§ Your objective: Here are the records. Write out exactly the lines between the one holding "Definition div : float" and the one holding "ordering ([generate_logbook]) and", inclusive.
---------- Dataset extract ----------
(** C7 as stated fails: with two [h1] outside every landmark, the issue
    is attributed to [general]; the Header record keeps its score of 100
    and stays empty, and the General record drops to 85. *)
Lemma C7_header_score_untouched :
  let r := ElementAnalysis.analyzeElements Examples.twoH1Page "https://example.com/" in
  count (Dom.querySelectorAll Examples.twoH1Page (Dom.tag "h1")) = 2
  /\ map ElementAnalysis.section
         (filter Trace.isMultipleH1 (ElementAnalysis.elementIssues r)) = ["general"]
  /\ map (fun s => (ElementAnalysis.name s, ElementAnalysis.score s,
                    List.length (ElementAnalysis.issues s)))
         (ElementAnalysis.sectionAnalysis r)
     = [("Header", 100, 0%nat); ("Navigation", 100, 0%nat); ("Main Content", 100, 0%nat);
        ("Sidebar", 100, 0%nat); ("Footer", 100, 0%nat); ("General", 85, 1%nat)].
Proof. vm_compute. repeat split. Qed.

(** C8.  When the document has a meta description with a [content]
    attribute of [n] characters, the element analysis raises, about the
    meta description, nothing for 70 <= n <= 160 (so 70, 71 and 160
    pass), the medium issue "Meta description is too short" for
    1 <= n < 70 (so 69 fails), and the low issue "Meta description is
    too long" for n > 160 (so 161 fails). *)
Theorem C8_meta_description_boundaries
        (d : Dom.Document) (url : string) (meta : Dom.Element) (content : string) :
  Dom.querySelector d (Dom.tagAttrIs "meta" "name" "description") = Some meta ->
  Dom.getAttribute meta "content" = Some content ->
  let about :=
    map (fun i => (ElementAnalysis.issue i, ElementAnalysis.severity i))
        (filter (fun i => String.eqb (ElementAnalysis.element i) "Meta Description")
                (ElementAnalysis.elementIssues (ElementAnalysis.analyzeElements d url))) in
  let n := JS.length content in
  (70 <= n <= 160 -> about = [])
  /\ (1 <= n < 70 -> about = [("Meta description is too short", medium)])
  /\ (160 < n -> about = [("Meta description is too long", low)]).
Proof.
  intros Hmeta Hcontent about n. subst about.
  rewrite RecordFacts.analyzeElements_issues.
  change (filter _ (Trace.walkNews d)) with (filter Trace.isMetaIssue (Trace.walkNews d)).
  rewrite NewsFacts.walkNews_meta, Hmeta.
  unfold Trace.metaNews, ElementAnalysis.checkMetaDescription.
  rewrite Hcontent. cbn [HtmlAnalyzer.orEmpty]. fold n.
  assert (Hfalsy : 1 <= n -> JS.falsy content = false).
  { subst n. destruct content; [unfold JS.length; simpl; lia | reflexivity]. }
  split; [|split]; intros Hn.
  - rewrite Hfalsy by lia.
    replace (n <? 70) with false by lia. replace (n >? 160) with false by lia.
    reflexivity.
  - rewrite Hfalsy by lia. replace (n <? 70) with true by lia. reflexivity.
  - rewrite Hfalsy by lia.
    replace (n <? 70) with false by lia. replace (n >? 160) with true by lia.
    reflexivity.
Qed.
(** * twitterNLP: the comment sentiment aggregator of [backend/NLP/analysis.py]

    A shallow embedding of the three functions of the module,
    [vader_sentiment_analysis], [huggingface_sentiment_analysis] and
    [comments_sentiment_analysis], and the properties of them that the
    specification states.

    - Python floats are IEEE 754 binary64 numbers; they are modelled by
      [spec_float] with the binary64 parameters, so that sums and quotients
      round as they do in the interpreter.
    - Python strings are modelled by [string]; the order of strings, which
      sorts the keys, is the lexicographic order of their characters.
    - Python exceptions are modelled by a result type.
    - A [dict] is an association list with pairwise distinct keys, in insertion
      order (which is the order [items()] iterates in).
    - The NLTK analyzer and the transformers pipeline are libraries outside the
      module: they are parameters of the model. *)

From Stdlib Require Import ZArith List String Ascii Bool Arith Lia.
From Stdlib Require Import SpecFloat Sorted Permutation.
Import ListNotations.

Local Open Scope string_scope.
Local Open Scope list_scope.

(** ** Binary64 floats *)

Module Float.

Definition float : Type := spec_float.

Definition prec : Z := 53.
Definition emax : Z := 1024.

Definition add : float -> float -> float := SFadd prec emax.
Definition div : float -> float -> float := SFdiv prec emax.
Definition neg : float -> float := SFopp.

(** [float(n)] for a non-negative integer, rounded to nearest even. *)
Definition of_nat (n : nat) : float :=
  binary_normalize prec emax (Z.of_nat n) 0 false.

(** The comparisons [x < y], [x > y], [x <= y] and [x == y]; all four are
    false as soon as one side is a NaN. *)
Definition ltb (x y : float) : bool := SFltb x y.
Definition gtb (x y : float) : bool :=
  match SFcompare x y with Some Gt => true | _ => false end.
Definition leb (x y : float) : bool := SFleb x y.
Definition eqb (x y : float) : bool := SFeqb x y.

Definition is_nan (x : float) : bool :=
  match x with S754_nan => true | _ => false end.
(** * Git History Logbook: a shallow embedding of [git_history_logbook.py]

    The development follows the source file top to bottom: text
    primitives ([str.split], [str.strip]), the commit record, the line
    parser of [_get_commit_history], the effectful repository pipeline
    ([_temp_directory], [_cleanup_directory], [_process_repository],
    [export_history]), the tabular export ([save_to_csv]), the logbook
    ordering ([generate_logbook]) and the entry point ([main]). *)

From Stdlib Require Import List Ascii String Bool Arith ZArith Lia.
From Stdlib Require Import Permutation Sorted.
From Stdlib Require Import DecimalString DecimalN FinFun.
Import ListNotations.

Set Implicit Arguments.

(** ** Text

    Python [str] values are modelled as lists of 8-bit characters; the
    code-point order of [str] comparison is the order of [nat_of_ascii]. *)

Definition text := list ascii.

Definition txt (s : string) : text := list_ascii_of_string s.
Arguments txt s%_string : simpl never.

Definition text_eqb (a b : text) : bool :=
  if list_eq_dec ascii_dec a b then true else false.

(** [bool(s)] for a string: non-empty. *)
Definition truthy (s : text) : bool :=
  match s with [] => false | _ :: _ => true end.

Module Str.

Definition LF : ascii := ascii_of_nat 10.
Definition CR : ascii := ascii_of_nat 13.
Definition PIPE : ascii := ascii_of_nat 124.

(** [str.isspace] on one character, for code points below 256: the
    ASCII controls 9-13 and 28-31, the space, NEL (133) and NBSP (160). *)
Definition isspace (c : ascii) : bool :=
  let n := nat_of_ascii c in
  ((9 <=? n) && (n <=? 13)) || ((28 <=? n) && (n <=? 32))
  || (n =? 133) || (n =? 160).

Fixpoint lstrip (s : text) : text :=
  match s with
  | [] => []
  | c :: s' => if isspace c then lstrip s' else s
  end.

Definition rstrip (s : text) : text := rev (lstrip (rev s)).

(** [s.strip()] *)
Definition strip (s : text) : text := rstrip (lstrip s).

(** Prepend a character to the first field of a split in progress. *)
Definition cons_head (c : ascii) (fs : list text) : list text :=
  match fs with
  | [] => [[c]]
  | f :: fs' => (c :: f) :: fs'
  end.

(** [s.split(sep)] for a one-character separator. *)
Fixpoint split (sep : ascii) (s : text) : list text :=
  match s with
  | [] => [[]]
  | c :: s' =>
      if Ascii.eqb c sep then [] :: split sep s'
      else cons_head c (split sep s')
  end.

(** [s.split(sep, maxsplit)]: at most [maxsplit] cuts, the remainder
    of the string is the last field. *)
Fixpoint splitn (sep : ascii) (s : text) (maxsplit : nat) {struct s}
  : list text :=
  match s with
  | [] => [[]]
  | c :: s' =>
      match maxsplit with
      | 0 => [s]
      | S m =>
          if Ascii.eqb c sep then [] :: splitn sep s' m
          else cons_head c (splitn sep s' (S m))
      end
  end.

(** [sep.join(parts)] *)
Fixpoint join (sep : text) (parts : list text) : text :=
  match parts with
  | [] => []
  | [p] => p
  | p :: ps => p ++ sep ++ join sep ps
  end.

(** Append a character to the last field of a split. *)
Fixpoint snoc_last (c : ascii) (fs : list text) : list text :=
  match fs with
  | [] => [[c]]
  | [f] => [f ++ [c]]
  | f :: fs' => f :: snoc_last c fs'
  end.

(** Some character is not whitespace. *)
Definition nonblank (s : text) : bool :=
  existsb (fun c => negb (isspace c)) s.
----------
§ Reply:
Definition div : float -> float -> float := SFdiv prec emax.
Definition neg : float -> float := SFopp.

(** [float(n)] for a non-negative integer, rounded to nearest even. *)
Definition of_nat (n : nat) : float :=
  binary_normalize prec emax (Z.of_nat n) 0 false.

(** The comparisons [x < y], [x > y], [x <= y] and [x == y]; all four are
    false as soon as one side is a NaN. *)
Definition ltb (x y : float) : bool := SFltb x y.
Definition gtb (x y : float) : bool :=
  match SFcompare x y with Some Gt => true | _ => false end.
Definition leb (x y : float) : bool := SFleb x y.
Definition eqb (x y : float) : bool := SFeqb x y.

Definition is_nan (x : float) : bool :=
  match x with S754_nan => true | _ => false end.
(** * Git History Logbook: a shallow embedding of [git_history_logbook.py]

    The development follows the source file top to bottom: text
    primitives ([str.split], [str.strip]), the commit record, the line
    parser of [_get_commit_history], the effectful repository pipeline
    ([_temp_directory], [_cleanup_directory], [_process_repository],
    [export_history]), the tabular export ([save_to_csv]), the logbook
    ordering ([generate_logbook]) and the entry point ([main]). *)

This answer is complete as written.